The scale of your fraud, the extent of your breaches of trust, the impact of your crimes on your clients and the need for general deterrence are I think the most significant sentencing considerations. It is a particularly serious fraud because of the number of people affected, the amount stolen and the devastating effect it has had on some of them. You were entrusted by your clients with access to very large sums of money and you deliberately and systematically betrayed that trust over a lengthy period. Tellingly, you told the police in August 2019 that you stole most of the money from the clients you were closest to because they trusted you the most.
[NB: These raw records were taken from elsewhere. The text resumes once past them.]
Lemma mid_step p i h c : payload p → mid p i h → (i < length p + 3)%nat → full_packet p !! i = Some c →
  ∃ h', recv_char server h c = Ret h' ∧ mid p (S i) h' ∧ same h h'.
Proof.
  intros Hp [Hr Hm] Hi Hc. apply full_at in Hc. unfold recv_char. destruct i as [|i].
  - destruct Hm as (Hs & Hpk & Hctr). destruct Hc as [[_ ->]|[(j & [=] & _)|[[[=] _]|[[[=] _]|[[=] _]]]]]. rewrite Hs.
    cbn [negb andb Z.eqb Pos.eqb]. eexists. split; [done|]. split; [|done]. split; [done|]. split; [done|]. left. split; [lia|done].
  - destruct Hm as [Hs Hm]. rewrite Hs. cbn [negb andb].
    destruct Hm as [(Hi' & Hctr & Hpre)|[(-> & Hctr & Hsum & Hpre)|(-> & _)]]; [| |lia].
    + destruct Hc as [[[=] _]|[(j & [= <-] & Hc)|[[[= ->] ->]|[[[= Hx] _]|[[= Hx] _]]]]]; [| |lia..].
      * unfold payload in Hp. rewrite Forall_lookup in Hp. rewrite (proj2 (Z.eqb_neq c 35)) by (by eapply Hp). rewrite Hctr.
        cbn [Z.ltb Z.compare]. destruct (store_byte h p i c Hpre Hc) as (b & -> & Hlen & Htake). rewrite bind_Ret_l.
        eexists. split; [done|]. split; [|done]. split; [done|]. split; [done|]. left.
        apply lookup_lt_Some in Hc. split; [lia|]. split; [done|]. destruct Hpre as [Hl _].
        split; [cbn [packet_len with_packet]; lia|]. by exists b.
      * cbn [Z.eqb Pos.eqb]. eexists. split; [done|]. split; [|done]. split; [done|]. split; [done|]. right. left. done.
    + destruct Hc as [[[=] _]|[(j & [= <-] & Hc)|[[[= Hx] ->]|[[_ ->]|[[= Hx] _]]]]]; [|lia| |lia].
      * apply lookup_lt_Some in Hc. lia.
      * pose proof (checksum_bound p). assert (0 ≤ checksum p / 16 < 16) as Hd.
        { split; [apply Z.div_pos; lia|apply Z.div_lt_upper_bound; lia]. }
        pose proof (hex_char_bound _ Hd). rewrite (proj2 (Z.eqb_neq (hex_char _) 35)) by lia. rewrite Hctr. cbn [Z.ltb Z.compare Z.sub Z.add Z.opp Z.pos_sub Z.eqb Pos.eqb].
        eexists. split; [done|]. split; [|done]. split; [done|]. split; [done|]. right. right. split; [done|]. split; [done|]. split; [|done].
        cbn [packet_checksum with_checksum]. rewrite hex_digit_char by done. cbn [default from_option id].
        change (2 - 1 =? 0) with false. change (2 - 1 =? 1) with true. cbv iota.
        rewrite Z.shiftl_mul_pow2, wrap_small by lia. lia.
Qed.

Lemma lor_nibbles c : 0 ≤ c < 256 → Z.lor (16 * (c / 16)) (c mod 16) = c.
Proof.
  intros Hc. assert (forallb (λ c, Z.lor (16 * (c / 16)) (c mod 16) =? c) (seqZ 0 256) = true) as H by by vm_compute.
  rewrite forallb_forall in H. apply Z.eqb_eq, H, list_elem_of_In, elem_of_seqZ. lia.
Qed.

Lemma holds_block h p : holds_prefix h p (length p) → p ≠ [] →
  ∃ b, packet h = Some b ∧ packet_len h = zlen p ∧ (length p ≤ length b)%nat ∧ take (length p) b = p.
Proof.
  intros [Hl Hp] Hne. destruct p as [|c p]; [done|]. cbn [length] in Hp. destruct Hp as (b & Hb & Hle & Htake). exists b.
  repeat split; [done|done|done|]. cbn [length]. rewrite Htake. by apply (take_ge (c :: p)).
Qed.

(** The last byte: the packet is handled. *)
Lemma mid_last p h c : payload p → p ≠ [] → mid p (length p + 3) h → full_packet p !! (length p + 3)%nat = Some c →
  ∃ h0, recv_char server h c = (h1 ← gdbserver_handle_packet server h0; Ret (with_started false h1)) ∧
    holds_prefix h0 p (length p) ∧ packet_checksum_ctr h0 = 0 ∧ paused h0 = paused h ∧ waiting_for_regs h0 = waiting_for_regs h ∧
    address h0 = address h ∧ srv h0 = srv h ∧ avail h0 = avail h.
Proof.
  intros Hp Hne [Hr Hm] Hc. rewrite Nat.add_comm in Hm. cbn [Nat.add] in Hm. destruct Hm as (Hs & Hm).
  destruct Hm as [(Hi & _)|[([= Hi] & _)|(_ & Hctr & Hsum & Hpre)]]; [lia..|]. apply full_at in Hc.
  destruct Hc as [[Hx _]|[(j & Hx & Hc)|[[Hx ->]|[[Hx ->]|[_ ->]]]]]; [lia|apply lookup_lt_Some in Hc; lia|lia..|].
  pose proof (checksum_bound p). pose proof (Z.mod_pos_bound (checksum p) 16 ltac:(lia)) as Hd. pose proof (hex_char_bound _ Hd).
  unfold recv_char. rewrite Hs. cbn [negb andb]. rewrite (proj2 (Z.eqb_neq (hex_char _) 35)) by lia. rewrite Hctr.
  change (0 <? 1) with true. change (1 - 1 =? 0) with true. change (1 - 1 =? 1) with false. cbv iota.
  rewrite hex_digit_char by done. cbn [default from_option id]. cbv zeta. rewrite Hsum, lor_nibbles by done.
  destruct (holds_block h p Hpre Hne) as (b & Hb & Hl & Hle & Htake).
  cbn [packet packet_len with_checksum]. rewrite Hl, Hb. rewrite (proj2 (Z.eqb_neq (zlen p) 0)) by (destruct p; [done|unfold zlen; cbn; lia]).
  cbn [of_option]. rewrite bind_Ret_l, decide_True by (unfold zlen; lia). rewrite bind_Ret_l.
  assert (slice b 0 (zlen p) = p) as -> by (unfold slice, zlen; rewrite drop_0, Nat2Z.id; done).
  rewrite Z.eqb_refl. eexists. split; [done|]. done.
Qed.

(** A piece of a packet that does not end it. *)
Lemma recv_piece p l : payload p → ∀ i h, mid p i h → (i + length l < length (full_packet p))%nat →
  l = take (length l) (drop i (full_packet p)) →
  ∃ h', recv_chars server h l = Ret h' ∧ mid p (i + length l) h' ∧ same h h'.
Proof.
  intros Hp. induction l as [|c l IH]; intros i h Hm Hlen Hl.
  { exists h. rewrite Nat.add_0_r. done. }
  rewrite length_full in Hlen. cbn [length] in Hlen, Hl.
  assert (full_packet p !! i = Some c) as Hc.
  { replace i with (i + 0)%nat by lia. rewrite <-lookup_drop, <-(lookup_take_lt _ (S (length l))) by lia. by rewrite <-Hl. }
  destruct (mid_step p i h c Hp Hm ltac:(lia) Hc) as (h1 & E1 & Hm1 & Hs1). cbn [recv_chars]. rewrite E1, bind_Ret_l.
  destruct (IH (S i) h1 Hm1) as (h' & -> & Hm' & Hs'); [rewrite length_full; lia| |].
  - rewrite (drop_S _ c i Hc) in Hl. cbn [take] in Hl. by injection Hl.
  - exists h'. cbn [length]. rewrite <-Nat.add_succ_comm. split; [done|]. split; [done|].
    destruct Hs1 as (? & ? & ? & ? & ? & ?), Hs' as (? & ? & ? & ? & ? & ?). unfold same. repeat split; congruence.
Qed.

Lemma recv_app l1 l2 h h' : recv_chars server h l1 = Ret h' → recv_chars server h (l1 ++ l2) = recv_chars server h' l2.
Proof.
  revert h. induction l1 as [|c l1 IH]; intros h; [by intros [= ->]|]. cbn [app recv_chars].
  destruct (recv_char server h c); try done. rewrite !bind_Ret_l. apply IH.
Qed.

(** One round of [_recv_packet] in a packet. *)
Lemma recv_round p i n h : payload p → p ≠ [] → mid p i h → (i < length (full_packet p))%nat → (1 ≤ n)%nat →
  avail h = drop i (full_packet p) →
  ((i + Nat.min 512 n < length (full_packet p))%nat ∧ ∃ h', _recv_packet server h n = Ret h' ∧ mid p (i + Nat.min 512 n) h' ∧
     avail h' = drop (i + Nat.min 512 n) (full_packet p) ∧ paused h' = paused h ∧ waiting_for_regs h' = waiting_for_regs h ∧ srv h' = srv h) ∨
  (∃ h0, _recv_packet server h n = (h1 ← gdbserver_handle_packet server h0; Ret (with_started false h1)) ∧
     holds_prefix h0 p (length p) ∧ packet_checksum_ctr h0 = 0 ∧ paused h0 = paused h ∧ waiting_for_regs h0 = waiting_for_regs h ∧
     srv h0 = srv h ∧ avail h0 = []).
Proof.
  intros Hp Hne Hm Hi Hn Ha. unfold _recv_packet. cbv zeta. assert (1 ≤ Nat.min 512 n)%nat as Hn' by lia. set (k := Nat.min 512 n) in *. clearbody k. clear n Hn. rename k into n, Hn' into Hn. rewrite (proj1 Hm), bool_decide_false.
  2: { rewrite Ha. intros H. apply (f_equal length) in H. rewrite length_drop, length_full in H. rewrite length_full in Hi. change (length []) with 0%nat in H. lia. }
  set (h1 := with_io h (srv h) (drop n (avail h))). assert (mid p i h1) as Hm1 by done.
  destruct (decide (i + n < length (full_packet p))%nat) as [Hlt|Hge].
  - left. split; [done|]. assert (length (take n (avail h)) = n) as Hln by (rewrite length_take, Ha, length_drop; lia).
    destruct (recv_piece p (take n (avail h)) Hp i h1 Hm1) as (h' & -> & Hm' & (Hs1 & Hs2 & _ & Hs4 & Hs5 & _)); [by rewrite Hln|by rewrite Hln, Ha|].
    rewrite Hln in Hm'. exists h'. rewrite Hs1, Hs2, Hs4, Hs5. unfold h1. cbn [avail with_io]. rewrite Ha, drop_drop. done.
  - right. rewrite take_ge by (rewrite Ha, length_drop; lia). rewrite length_full in Hi, Hge.
    destruct (lookup_lt_is_Some_2 (full_packet p) (length p + 3)) as [c Hc]; [rewrite length_full; lia|].
    assert (avail h = take (length p + 3 - i) (drop i (full_packet p)) ++ [c]) as ->.
    { rewrite Ha. rewrite <-(take_drop (length p + 3 - i) (drop i (full_packet p))) at 1. f_equal. rewrite drop_drop.
      replace (i + (length p + 3 - i))%nat with (length p + 3)%nat by lia. rewrite (drop_S _ c) by done. f_equal. apply drop_ge. rewrite length_full. lia. }
    set (l := take _ _). assert (length l = (length p + 3 - i)%nat) as Hln by (unfold l; rewrite length_take, length_drop, length_full; lia).
    destruct (recv_piece p l Hp i h1 Hm1) as (h' & E & Hm' & (Hs1 & Hs2 & _ & Hs4 & Hs5 & _)); [rewrite Hln, length_full; lia|by rewrite Hln|].
    rewrite (recv_app _ _ _ _ E). rewrite Hln in Hm'. replace (i + (length p + 3 - i))%nat with (length p + 3)%nat in Hm' by lia.
    destruct (mid_last p h' c Hp Hne Hm' Hc) as (h0 & E0 & Hpre & Hctr & Hpa & Hw & _ & Hsrv & Hav). cbn [recv_chars]. rewrite E0.
    exists h0. split; [|rewrite Hpa, Hw, Hsrv, Hav, Hs1, Hs2, Hs4, Hs5; unfold h1; cbn [avail with_io]; split_and!; try done].
    + rewrite bind_assoc. destruct (gdbserver_handle_packet server h0); done.
    + rewrite Ha. apply drop_ge. rewrite length_drop, length_full. lia.
Qed.
End packets.

(** * The run *)

(** A server the client works with, such as QEMU's: it takes each packet with a plus sign, goes on without the
    acknowledgements that the protocol asks for and the client never sends, answers a step or a
    continue with a stop, "T...", and gives the registers in the order of the processor, the address of the next
    instruction as the seventeenth. [run] is a single step, [go] goes on to a breakpoint.
    Other servers may send a packet again that was not acknowledged. *)
Class Stub {Srv : Type} (server : Srv → bytes → Srv * bytes) (brk : Z → Srv → Srv) (run go : Srv → Srv) (pc : Srv → Z)
    (stopped regs : Srv → bytes) (size : nat) : Prop := {
  stub_step s : server s (full_packet [115]) = (run s, 43 :: full_packet (stopped (run s)));
  stub_continue s : server s (full_packet [99]) = (go s, 43 :: full_packet (stopped (go s)));
  stub_registers s : server s (full_packet [103; 32]) = (s, 43 :: full_packet (regs s));
  stub_kill s : ∃ s' l, server s (full_packet [107]) = (s', 43 :: l);
  stub_break s a : 0 ≤ a < 2 ^ 64 → server s (full_packet (break_packet a)) = (brk a s, 43 :: full_packet [79; 75]);
  stub_stopped s : payload (stopped s) ∧ head (stopped s) = Some 84;
  stub_regs s : payload (regs s) ∧ head (regs s) ≠ Some 84 ∧ 272 ≤ zlen (regs s) ∧ slice (regs s) 256 16 = hexle (pc s);
  stub_pc s : 0 ≤ pc s < 2 ^ 64;
  stub_size s : (length (full_packet (stopped s)) + length (full_packet (regs s)) ≤ size)%nat;
}.

Section run.
Context {Srv : Type} (server : Srv → bytes → Srv * bytes) (brk : Z → Srv → Srv) (run go : Srv → Srv) (pc : Srv → Z)
  (stopped regs : Srv → bytes) (size : nat) {Hstub : Stub server brk run go pc stopped regs size}.

(** The addresses of the first [m] instructions, up to the one to stop at. *)
Fixpoint addresses (stop : option Z) (s : Srv) (m : nat) : list Z :=
  match m with
  | O => []
  | S m => pc s :: (if bool_decide (stop = Some (pc s)) then [] else addresses stop (run s) m)
  end.

(** Between two rounds: in the news of a stop, or in the registers, with some bytes to go. *)
Inductive between (s : Srv) (h : handler Srv) : nat → Prop :=
  | In_stop i : mid (stopped s) i h → (i < length (full_packet (stopped s)))%nat → avail h = drop i (full_packet (stopped s)) →
      paused h = false → waiting_for_regs h = false → srv h = s →
      between s h (length (full_packet (stopped s)) - i + length (full_packet (regs s)))
  | In_regs i : mid (regs s) i h → (i < length (full_packet (regs s)))%nat → avail h = drop i (full_packet (regs s)) →
      paused h = true → waiting_for_regs h = true → srv h = s →
      between s h (length (full_packet (regs s)) - i).

Lemma send_acked h p s l : server (srv h) (full_packet p) = (s, 43 :: l) → avail h = [] → _send_packet server h p = Ret (with_io h s l).
Proof. intros E Ha. unfold _send_packet. by rewrite E, Ha. Qed.

Lemma block_head (b p : bytes) c : (length p ≤ length b)%nat → take (length p) b = p → head p = Some c → rd b 0 = Ret c.
Proof.
  intros Hle Ht Hc. destruct p as [|x p]; [done|]. cbn in Hc. injection Hc as ->. destruct b as [|y b]; [cbn in Hle; lia|].
  cbn in Ht. injection Ht as -> _. by apply rd_ok.
Qed.

Lemma slice_take (b : bytes) s k n : (Z.to_nat s + Z.to_nat k ≤ n)%nat → slice (take n b) s k = slice b s k.
Proof. intros Hle. unfold slice. rewrite !take_drop_commute, take_take. by rewrite Nat.min_l. Qed.

Lemma stopped_handled h0 : holds_prefix h0 (stopped (srv h0)) (length (stopped (srv h0))) → packet_checksum_ctr h0 = 0 → avail h0 = [] →
  ∃ h', gdbserver_handle_packet server h0 = Ret h' ∧ between (srv h0) (with_started false h') (length (full_packet (regs (srv h0)))).
Proof.
  intros Hpre Hctr Ha. destruct (stub_stopped (srv h0)) as [_ Hh].
  destruct (holds_block h0 _ Hpre) as (b & Hb & Hl & Hle & Ht); [by intros E; rewrite E in Hh|].
  unfold gdbserver_handle_packet. rewrite Hb. cbn [of_option]. rewrite bind_Ret_l, (block_head b _ 84 Hle Ht Hh), bind_Ret_l, Z.eqb_refl.
  rewrite (send_acked (with_paused true h0) _ (srv h0) (full_packet (regs (srv h0)))) by (apply stub_registers || done). rewrite !bind_Ret_l.
  eexists. split; [done|]. rewrite <-(Nat.sub_0_r (length (full_packet _))). apply In_regs; try done. rewrite length_full. lia.
Qed.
The victim impact statements from two of those clients reflect the profound impact your dishonesty had on their lives not only in financial terms but extending to their psychological and physical health. Their stories are repeated in various ways and to various degrees for the rest of the clients who were affected. None of the almost $1.5m you stole or dishonestly obtained has been repaid and there is little prospect that you will ever have the means to do so.

The significance of your offending against the ATO should not be overlooked. The system of tax agents depends substantially on the honesty and trustworthiness of those authorised to hold that position. Again, as part of a sustained course of dishonesty, you breached that trust and took advantage of your appointment to commit the offences, thus aggravating the seriousness of your criminal behaviour. The money you fraudulently obtained has not been recovered and constitutes an impost on all taxpayers. For those reasons no sentence other than imprisonment is appropriate. In imposing sentence for the Commonwealth offences I have taken into account all of the factors listed in the Crimes Act 1914 (Cth), s 16A, so far as they are relevant and known.

Those who trust accountants and other professionals with money are entitled to expect honesty from them. Persons who breach that trust should expect harsh consequences not only as punishment and retribution, but as an indication to you and to anyone else who may be minded to act in a similar way of the likely consequences. Even taking into account my comments about a modest reduction in your moral culpability I consider that there remains a very high need for general deterrence. It is my duty to impose a substantial prison sentence upon you. Separate sentences must be imposed for the State and Commonwealth offences but the total sentence must be a just and appropriate reflection of your total criminality taking into account that all of your crimes arise from a lengthy but related course of conduct and a common motivation. I have concluded that the best way to achieve that result is to impose partly concurrent sentences, not to make a recognizance release order in respect of the Commonwealth sentence, and to fix the shortest possible non-parole period in respect of the State sentence.

James Burrows, you are convicted on each count on the indictment. I make compensation orders in favour of those persons identified by counsel for the State during the sentencing hearing for the amounts stated, which will be set out in the order you will be given. I make a reparation order in favour of the Australian Taxation Office in the sum of $186,747.66. On counts 98 to 113 inclusive, the Commonwealth charges, I impose one sentence. You are sentenced to imprisonment for 2½ years from 1 August 2023, the date you were remanded in custody. I make no recognisance release order because, for the balance of that term after one year, you will be serving the sentence I am about to impose. For counts 1 to 97 inclusive, the State charges, I impose one sentence. You are sentenced to imprisonment for 6½ years to commence on 1 August 2024. I order that you not be eligible for parole until you have served half of that term.

The effect of those orders is that you will be liable to serve a total term of 7½ years from 1 August 2023 and that you will be eligible to apply for release on parole after having served four years and three months of that term.